Square Brackets Permutation
Let’s look at another SPOJ problem today, called Square Brackets. The problem is how many proper bracket expressions can be made having a certain length. For added measure, you are given the placement of a few opening brackets (which is trivial to handle, as you’ll see).
For our example, we have an expression with length of six (so, three bracket pairs) and the third place is given as an opening bracket:
. . [ . . .
So, how many expressions can be made from that above?
My first thought is, uh oh, traverse all permutations, branch at each place in the expression, generate all options and bubble them up to the top. And yes, if we were required to print all proper expressions, this would be required. Fortunately, though, we’re asked only for the proper expression count, and this lets us take a nice shortcut.
What’s the trick? Well, before we start, we’re at bracket depth 0, and when we end, we better be at bracket depth 0 (otherwise, the expression can’t be considered proper). So, we simply keep track of how many branches are at a particular depth, and “branch” at each place by moving our counts around like tokens.
It’s easier to show you with a picture for our example:

Moves at each expression place
0: Before we start, we have a count of 1 at depth 0.
1: Open/close, can only open though (proper expression can’t have negative depth), count 1 at depth 1.

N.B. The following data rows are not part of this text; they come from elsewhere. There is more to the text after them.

(* ===== verification/ZjhCompare.v ===== *)
(** Golden flower, the comparison: it is the order of the hands' keys, a total order on the
    hands of one pack, but for the special 2-3-5, which beats the three aces and nothing else, so
    that hands can beat each other in a circle. *)
From stdpp Require Import base list numbers sorting sets.
From Stdlib Require Import ZArith Lia.
From S2P Require Import Prelude HongHei ZjhLogic.

#[local] Open Scope Z_scope.

(** ** The key of a hand *)

(** The first difference of two lists. *)
Fixpoint lex_diff (l k : list Z) : Z :=
  match l, k with
  | x :: l, y :: k => if x =? y then lex_diff l k else x - y
  | _, _ => 0
  end.

Lemma lex_diff_opp l k : lex_diff k l = - lex_diff l k.
Proof. revert k. induction l as [|x l IH]; intros [|y k]; simpl; try done. rewrite (Z.eqb_sym y x). destruct (Z.eqb_spec x y); [apply IH|lia]. Qed.

Lemma lex_diff_zero l k : length l = length k → lex_diff l k = 0 → l = k.
Proof.
  revert k. induction l as [|x l IH]; intros [|y k]; simpl; try done. intros [= Hl]. destruct (Z.eqb_spec x y); [|lia].
  intros H. f_equal; [done|by apply IH].
Qed.

Lemma lex_diff_trans l k m : length l = length k → length k = length m → 0 < lex_diff l k → 0 < lex_diff k m → 0 < lex_diff l m.
Proof.
  revert k m. induction l as [|x l IH]; intros [|y k] [|z m]; simpl; try done. intros [= H1] [= H2].
  destruct (Z.eqb_spec x y), (Z.eqb_spec y z), (Z.eqb_spec x z); try lia. by apply IH.
Qed.

(** What decides between two hands, in the order it decides, for a hand in the order
    [GetHandCardsType_private] leaves it in. *)
Definition key_of (t : HandTy) (c : list Z) : list Z :=
  let p i := GetCardPoint c.[i] in
  let color i := GetCardColor c.[i] in
  ty_code (plain t) ::
  match plain t with
  | Ty30 => [p 0%nat; 0; 0; 0; 0; 0]
  | Ty20 =>
      let single := if p 0%nat =? p 1%nat then p 2%nat else p 0%nat in
      [p 1%nat; single; if single <? p 1%nat then color 0%nat else color 1%nat; 0; 0; 0]
  | Tysc | Ty123sc => [p 0%nat; p 1%nat; p 2%nat; color 0%nat; 0; 0]
  | _ => [p 0%nat; p 1%nat; p 2%nat; color 0%nat; color 1%nat; color 2%nat]
  end.

Definition key (h : list Z) : list Z := let '(t, c) := GetHandCardsType_private h in key_of t c.

Lemma key_length h : length (key h) = 7%nat.
Proof. unfold key. destruct (GetHandCardsType_private h) as [[] c]; done. Qed.

(** What the type says of the cards. *)
Lemma private_spec h t c : GetHandCardsType_private h = (t, c) → t ≠ TyNil ∧ c ≡ₚ h ∧
  match t with
  | Ty30 => GetCardPoint c.[0] = GetCardPoint c.[1] ∧ GetCardPoint c.[1] = GetCardPoint c.[2]
  | Ty20 => (GetCardPoint c.[0] = GetCardPoint c.[1] ∧ GetCardPoint c.[1] ≠ GetCardPoint c.[2]) ∨
            (GetCardPoint c.[0] ≠ GetCardPoint c.[1] ∧ GetCardPoint c.[1] = GetCardPoint c.[2])
  | _ => True
  end.
Proof.
  unfold GetHandCardsType_private. set (s := SortCards h false false false).
  assert (s ≡ₚ h) as Hs by apply std_sort_perm. clearbody s.
  assert (SortCards s true false false ≡ₚ h) as Hs' by (rewrite <- Hs; apply std_sort_perm).
  intros H. revert H.
  destruct (Z.eqb_spec (GetCardPoint s.[0]) (GetCardPoint s.[1])) as [E1|E1];
    destruct (Z.eqb_spec (GetCardPoint s.[1]) (GetCardPoint s.[2])) as [E2|E2].
  1-3: intros [= <- <-]; split_and!; try done; tauto.
  destruct ((GetCardPoint s.[1] =? _) && _).
  - destruct (_ && _); intros [= <- <-]; (split; [done|]; split; [|done]); by destruct (_ =? _).
  - destruct (_ && _); [intros [= <- <-]; done|]. destruct (_ && _); by intros [= <- <-].
Qed.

2: Open/close, branch, depth 1 goes to both depth 0 (i.e. close) and 2 (i.e. open).
3. Open only, depth 0 goes to depth 1, depth 2 goes to depth 3
4. Open/close, depth 1 branches to 0 and 2, depth 3 branches to 2 but 4 isn’t valid (since the expression can never close at that depth)
5. Open/close, depth 0 to depth 1, depth 2 to depth 1 and 3.
6. Open/close, depth 1 to depth 0, etc.
After the expression is processed, our answer is in the final place of the 0-depth column. Our answer for this example is three.
General Algorithm
expression = array[1..num_pairs*2], each item is array[-1,1] // open/close
each open expression item is array [1] // open only
depth_counts = array[0..num_pairs]
depth_counts[0] = 1 // to start
for each expression item as depth_changes // loop: O(num_pairs)
depth_counts_past = depth_counts
depth_counts = array[0..num_pairs]
for each depth_counts_past index as count // loop: O(num_pairs)
for each depth_changes as depth_change // loop: O(2)
next_count = count + depth_change
if next_count >= 0 and next_count <= num_pairs
depth_counts[next_count] += depth_counts_past[count]
end if
end for each
end for each
end for each
result = depth_counts[0]And there we are. What is inherently a permutation problem has been collapsed into complexity O(N²). Calculating the answer for 500 bracket pairs with ruby takes under one second on my system, and the result is a number having 300 places. Not bad!